▶ WHAT NEEDS TO BE DONE
Among the entries that follow, how many lines contain the string "UserException"? Answer with that number only.

▶ DATA
(* ===== verification/ExceptionHandler.v ===== *)
(** * ExceptionHandler: [_exception_handler.py], [exception_handlers.py],
    [exceptions.py] and the registry of [ExceptionMiddleware]

    An application wrapped by [wrap_app_handling_exceptions] turns the
    exceptions it has a handler for into responses.  Exception classes are
    their names; [exn_mro] is the method resolution order of the class of an
    exception. *)

From S2P Require Import Prelude PyStr Asgi MutableHeaders Responses.

(** ** Classes of exceptions *)
Definition base_mro : list str := [$"Exception"; $"BaseException"; $"object"].

Definition exn_mro (e : exn) : list str :=
  match e with
  | KeyError _ => $"KeyError" :: $"LookupError" :: base_mro
  | IndexError => $"IndexError" :: $"LookupError" :: base_mro
  | ValueError _ => $"ValueError" :: base_mro
  | TypeError _ => $"TypeError" :: base_mro
  | AssertionError _ => $"AssertionError" :: base_mro
  | AttributeError _ => $"AttributeError" :: base_mro
  | RuntimeError _ => $"RuntimeError" :: base_mro
  | UnicodeEncodeError => $"UnicodeEncodeError" :: $"UnicodeError" :: $"ValueError" :: base_mro
  | UnicodeDecodeError => $"UnicodeDecodeError" :: $"UnicodeError" :: $"ValueError" :: base_mro
  | CookieError _ => $"CookieError" :: base_mro
  | OverflowError => $"OverflowError" :: $"ArithmeticError" :: base_mro
  | NotImplementedError => $"NotImplementedError" :: $"RuntimeError" :: base_mro
  | HTTPException _ _ _ => $"HTTPException" :: $"_BaseHTTPException" :: base_mro
  | WebSocketException _ _ => $"WebSocketException" :: base_mro
  | WebSocketDisconnect _ _ => $"WebSocketDisconnect" :: base_mro
  | NoMatchFound _ _ => $"NoMatchFound" :: base_mro
  | DependencyScopeError _ =>
      $"DependencyScopeError" :: $"AstraAPIError" :: $"RuntimeError" :: base_mro
  | RecursionError => $"RecursionError" :: $"RuntimeError" :: base_mro
  | AstraAPIError _ => $"AstraAPIError" :: $"RuntimeError" :: base_mro
  | PydanticV1NotSupportedError _ =>
      $"PydanticV1NotSupportedError" :: $"AstraAPIError" :: $"RuntimeError" :: base_mro
  | UserException mro _ => mro
  end.

Definition isinstance (e : exn) (cls : str) : bool := bool_decide (cls ∈ exn_mro e).

(** [exc.status_code] if [isinstance(exc, HTTPException)]. *)
Definition http_status (e : exn) : option Z :=
  match e with
  | HTTPException code _ _ => Some code
  | UserException mro code => if bool_decide ($"HTTPException" ∈ mro) then Some code else None
  | _ => None
  end.

(** ** Handler registries *)

(** [_lookup_exception_handler]: the first class of the MRO with a handler. *)
Fixpoint lookup_mro {H} (exc_handlers : list (str * H)) (mro : list str) : option H :=
  match mro with
  | [] => None
  | cls :: mro' =>
      if dict_mem exc_handlers cls then dict_get exc_handlers cls
      else lookup_mro exc_handlers mro'
  end.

▶ EXERCISE SOLUTION
2